Apple and Netflix are two tech giants that have made significant impacts on the entertainment industry. Both companies have experienced tremendous growth in recent years, with Apple dominating the hardware market and Netflix revolutionizing the way we consume content through its streaming platform. Investors are closely watching these two stocks as they navigate the ever-changing landscape of digital media. As the competition heats up between these two giants, many are speculating on which stock will come out on top in the long run.
Apple or Netflix?
When comparing Apple and Netflix, different investors may prioritize various metrics based on their investment strategies and goals. So, ask yourself what type of investor you are. This will guide you in determining which metrics are most important for your investment decision between Apple and Netflix.
Dividend Investors:
Dividend investors look for stable and growing income streams, using dividend metrics to assess potential investments. A company's dividend yield essentially measures the size of its dividend relative to the total market value of the company.
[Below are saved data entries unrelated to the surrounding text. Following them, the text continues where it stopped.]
Lemma emplace_exn_strong_guarantee_witness :
  I1 three_entries /\
  ((has_key (fst (2, 666)) three_entries ->
   exists it : nat,
     emplace_exn (2, 666) three_entries =
     Returns (it, false) three_entries) /\
  (~ has_key (fst (2, 666)) three_entries ->
   copy_throws (2, 666) = true ->
   emplace_exn (2, 666) three_entries =
   Throws (nat * bool) construction_error three_entries) /\
  (~ has_key (fst (2, 666)) three_entries ->
   copy_throws (2, 666) = false ->
   exists (it : nat) (m' : flat_map nat nat),
     emplace_exn (2, 666) three_entries = Returns (it, true) m' /\
     nth_error (m_data m') it = Some (2, 666) /\
     m' = fst (emplace (2, 666) three_entries))).
Proof.
  assert (Hm : I1 three_entries)
    by (repeat constructor).
  split; [exact Hm|].
  exact (emplace_exn_strong_guarantee (2, 666) Hm).
Defined.

End ExtraExamples.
Apple has a dividend yield of 0.44%, while Netflix has a dividend yield of -%. Beyond the yield itself, considering the growth and sustainability of these dividends is also crucial. Apple reports a 5-year dividend growth of -19.56% year and a payout ratio of 16.25%. On the other hand, Netflix reports a 5-year dividend growth of 0.00% year and a payout ratio of 0.00%.
Value Investors:
Value investors focus on financial metrics to determine a stock's intrinsic value compared to its market value. The Price-to-Earnings (P/E) Ratio links stock price to a company's earnings per share, with Apple P/E ratio at 36.42 and Netflix's P/E ratio at 45.35. Another crucial valuation metric is the Price-to-Book (P/B) Ratio, which compares stock price with book value per share. Apple P/B ratio is 59.94 while Netflix's P/B ratio is 15.53.
Growth Investors:
Growth investors prioritize metrics indicative of a company's expansion potential. Focusing on top-line growth, Apple has seen a 5-year revenue growth of 0.82%, while Netflix's is 1.11%. Return on Equity (ROE) measures how effectively a company uses equity investment to generate earnings, with Apple's ROE at 137.87% and Netflix's ROE at 35.86%.
Retail Investors:
Retail investors often consider stock affordability and company familiarity. For example, day low prices are $224.27 for Apple and $816.49 for Netflix. Over the past year, Apple's prices ranged from $164.08 to $237.49, with a yearly change of 44.74%. Netflix's prices fluctuated between $445.73 and $841.00, with a yearly change of 88.68%. Brand recognition also plays a role, as familiarity with a company can influence investment decisions.